British Library, Add. MSS. 65381

A quarto memorandum book bound in full parchment containing 70 leaves (202 x 166 x 18 mm.) plus six loose pieces of paper. Written and corrected throughout in a variety of black-brown iron-gall inks. Two of the six loose pieces of paper are notes by R. W. Chapman (fols. iii-iv) written in blue ink and pencil on grey wove machine-made paper with a Basildon Bond watermark. The remaining four are in the hand of Jane Anna Elizabeth Lefroy (fols. 66-69) and are written in black-brown iron-gall ink on a blue-grey wove machine-made paper without a watermark.

Pasted to the head edge of the left board sheet are the torn remains of grey-blue wove machine-made paper label (14 x 57 mm.). The adhered edge of the label appears to have been moved and an adhesive residue below its current position, which has offset on fol. 1, indicates its original position. A rectangular patch on the upper cover which is slightly cleaner than the surrounding area indicates that the label may once have folded over the board edge and been displayed on the upper cover. A British Library label is pasted to the right board sheet (fol. v).

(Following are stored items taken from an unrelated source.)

(** * nemotron_daemon.py: the three modes of the speech-recognition shim

    A shallow embedding of [src/python/nemotron_daemon.py].  The script has
    three entry points, [check_gpu], [download_model] and [run_server]; each
    calls into external libraries (torch, huggingface_hub, NeMo, json, os)
    and prints JSON objects on standard output.

    The external libraries are collaborators of the script: what they answer
    is collected in a record [World], and every statement below quantifies
    over all worlds.  What the script itself does (the order of its calls,
    which exceptions it catches and where, what it prints) is written out
    as executable definitions.

    Conventions of the model:
    - a Python [str] is a [string]; its characters are the code points
      below 256;
    - a Python exception is a class together with the text [str(e)] gives;
      collaborators raise subclasses of [Exception] only (a
      [KeyboardInterrupt] or a [SystemExit] from inside a library is not
      modelled);
    - [print(json.dumps(o), flush=True)] is the event [Print o]: the
      object is recorded before serialisation, and writing to standard
      output does not fail. *)

From Stdlib Require Import String Ascii List ZArith Bool Arith Lia.
From Stdlib Require Import Floats.SpecFloat.
Import ListNotations.
Local Open Scope string_scope.
Local Open Scope list_scope.
Local Set Warnings "-register-all".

The memorandum book comprises five quires of a single paper stock, a warm cream handmade laid writing paper formed on a single faced mould with a Britannia watermark and a countermark of the royal cipher ‘GR’ surmounted by a crown1. The watermark and the countermark are each centred on opposing halves of the sheet and both were designed to read from the felt side of the sheet. The text-block comprises five regular quires folded from 37 half sheets of paper with the chain lines running horizontally across each leaf (leaf size 196 x 161 mm.). The trimmed size of the half sheet is 322 x 196 mm. which allowing for a modest trim implies a sheet size of approximately 412 x 332 mm. or foolscap2. The orientation and position of both the watermark and countermark are consistent throughout the manuscript. The watermark lies across the spinefold with the top of the watermark appearing on the leaves after the centre of the quire. The countermark lies across the spinefold with the top of the countermark appearing on the leaves before the centre of the quire. The quires were formed by folding a pile of eight sheets of paper parallel to their long edge3. This folded pile was then cut in two (parallel to the short edge) to form two separate quires. Thus each quire contains eight half-sheets, from eight separate sheets of paper, without their matching halves. The quires were folded from a pile of paper in which all of the watermarks were aligned, and where all sheets were piled mould side uppermost. Each quire therefore contains only watermarks or only countermarks. Quires 4 & 5 contain watermarks (total 13 half sheets), and quires 1-3 contain countermarks (total 24 half sheets). These five folded quires provided 74 leaves, the first two leaves from the first quire and final two leaves from the fifth quire were used as pastedowns within the binding leaving a text-block of 70 leaves.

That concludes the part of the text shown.